The Armenian people believe that Russia will surely help them and even at the last point of their defeat, Armenian people wondered for a better negotiation from Russia which will not cost them their motherland. But when the peace deal was made between Armenia and Azerbaijan and all the land captured by the Azerbaijan army was decided to cede in Azerbaijan which created a big mistrust and havoc in Armenia. Now people hate Russia and lots of protests, violence and have been in Armenia against Russia.

The cars, trucks and vans that disrupted the mountain roads on Saturday were full of all the property that the escaped Armenians could save: upholstered furniture, livestock, and glass doors.

As they left, many set their homes on fire, enveloping their exodus with pungent smoke and illuminating it with an orange glow. Older ruins stood near some of the burning houses: the remains of houses abandoned a quarter of a century ago when the Azerbaijanis fled and the Armenians moved to the region.

In the South Caucasus, on the border of Europe and Asia, this weekend was a turning point in a decade-long conflict between Armenia and Azerbaijan over isolated and mountainous countries that both sides rightly believed to be theirs. In the 1990s, they were forced to leave Azerbaijanis. Now it is the Armenians, a renewed tragedy for them and the triumph of their enemies.

Turkey and Russia

Turkey and Russia

Now Russian forces have been deployed in the region and they will serve as peacekeeping army and maintain a buffer zone between two countries.

When Media came to Armenian-controlled areas and to Baku, the capital of Azerbaijan, to document this pivotal moment for both sides of the conflict. The war has attracted some of the largest international powers in the region, Turkey has supported Azerbaijan and Russia is trying to stop fighting in the area where it once ruled.

Russian peacekeepers overseeing the surrender stormed Kelbajar district on board armoured personnel carriers on Friday. Russian army set up one of their observation posts in Dadivank, which is a centuries-old monastery that Armenians, who are predominantly Christian, fear the arrival of predominantly Muslim Azerbaijanis.

Celebration in Azerbaijan

The melodious scenes at Azerbaijan capital Baku can hardly be ignored. Festive flags adorned almost every surface, hanging from balconies, draped over the roofs and windows of cars and wrapped around a teenager’s shoulders in Martyrs Alley Cemetery on a hillside overlooking the Caspian Sea.

Much of Azerbaijan exploded in the streets of joyous celebrations on Tuesday after President Ilham Aliyev announced in the early morning hours that the war was over and that Armenian forces would withdraw from three districts bordering Nagorno-Karabakh and return them to Azerbaijani control.

New land for Azerbaijan and Future of Armenian civilians of those regions


Nearly a million people were uprooted by the first war between them in the 1990s and were relocated to cities and settlements in Azerbaijan.
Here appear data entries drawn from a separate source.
(* ===== verification/ShardSystem.v ===== *)
(** A shard at work: any number of processors pushing fragments, the deadline
    watcher and the assembler, interleaved at their lock and channel
    operations ([internal/receiver/shard], [internal/receiver/assembler]).

    The mutex is held across a step only by a push that waits for room in the
    channel; every other critical section is one step. *)
From S2P Require Import Prelude Registry Context Consts Size Fragmentation Shard.

(** The assembler between receiving a key and draining its bucket. *)
Inductive asmState :=
  | AsmIdle
  | AsmReceived (key : gostring)
  | AsmPopped (key : gostring).

Record Sys := mkSys {
  inst : Instance;
  pushing : option (gostring * bool);   (** a push in its [select], with the mutex *)
  toSend : list gostring;               (** the watcher's [keysToSend] *)
  adding : bool;                        (** the watcher has sent but not yet counted *)
  asm : asmState;
  cancelled : bool;                     (** some context was cancelled *)
  crashed : bool                        (** a mutex was unlocked twice *)
}.

Definition init (buffer deadline : Z) : Sys :=
  mkSys (New buffer deadline) None [] false AsmIdle false false.

Inductive action :=
  | PushStart (key : gostring) (fragment : Payload) (now : gotime)
  | PushSend
  | PushCancel
  | WatchScan (deadline : Z) (now : gotime) (order : list gostring)
  | WatchSend
  | WatchCount
  | WatchCancel
  | AsmRecv
  | AsmCount
  | AsmDrain
  | SetDeadline (deadline : Z)
  | SetShutdown.

Lemma submseteq_NoDup {A} (l k : list A) : l ⊆+ k -> NoDup k -> NoDup l.
Proof. intros [x ->]%submseteq_Permutation Hk. by apply NoDup_app in Hk as (? & _). Qed.

(** A guard of a step. *)
Definition require (b : bool) : option unit := if b then Some tt else None.
Lemma require_bind {A} b (m : option A) a : (require b ;; m) = Some a -> b = true /\ m = Some a.
Proof. by destruct b. Qed.

Section system.
Context (other : Z).

Definition withInst (s : Sys) (q : Instance) : Sys :=
  mkSys q (pushing s) (toSend s) (adding s) (asm s) (cancelled s) (crashed s).

(** The mutex is free. *)
Definition unlocked (s : Sys) : bool := bool_decide (pushing s = None).
(* ===== verification/Assembler.v ===== *)
(** The receiver's assembler manager
    ([internal/receiver/assembler/{manager,runtime,routing,types}.go]): its
    snapshot of running shards, adding and removing instances, and the view
    of them that routing uses ([RoutingView]). *)
From S2P Require Import Prelude Registry Wrappers Context Consts Fragmentation Fipr NetAddr.
From S2P Require Import ToyCrypto Shard FiprRouting Routing.

(* ------------------------------------------------------------------ *)
(** * The manager                                                       *)
(* ------------------------------------------------------------------ *)

Record ManagerConfig := mkConfig {
  MinInstanceCount : Z;
  MaxInstanceCount : Z;
  FIPRSocketDirectory : gostring;
  PacketDeadline : Z
}.

(** [instances] maps an identifier to the address of its shard. *)
Record routingSnapshot := mkSnapshot {
  instances : gmap gostring nat;
  ids : list gostring
}.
Many families still live in cramped apartments in and around Baku, and their happiness at the promise of return has been tempered by grief. Now the displaced Azerbaijanis would be able to return to their home but when it was not cleared.

On Saturday, in hectic hours before they thought Azerbaijan was ready to take control of Kelbajar district (on Sunday, the departure deadline was extended by 10 days), it seemed that the departing Armenians were determined to relocate the area as hard as possible. They destroyed all the power lines and struck down restaurants and gas stations. Men with chainsaws were blowing on the road, stuffing freshly chopped logs into vans and trucks.

On Friday in Kelbajar on Friday, an employee smashed the interior walls with a large mallet, while workers transported everything that moved – windows, tables, doors – to the truck. At the police station, officers had a farewell bottle of vodka on them, while a three-foot-tall white cone of burning documents smouldered at the back.

Hundreds of Armenians crowded the monastery grounds on Friday for one last prayer; many brought their children to be baptized. Some of the monastery’s unique, carved-stone steles, known as khachkars, were set on wooden pallets, apparently to be removed. Suddenly, down below, the monastery guard’s home burst into flames.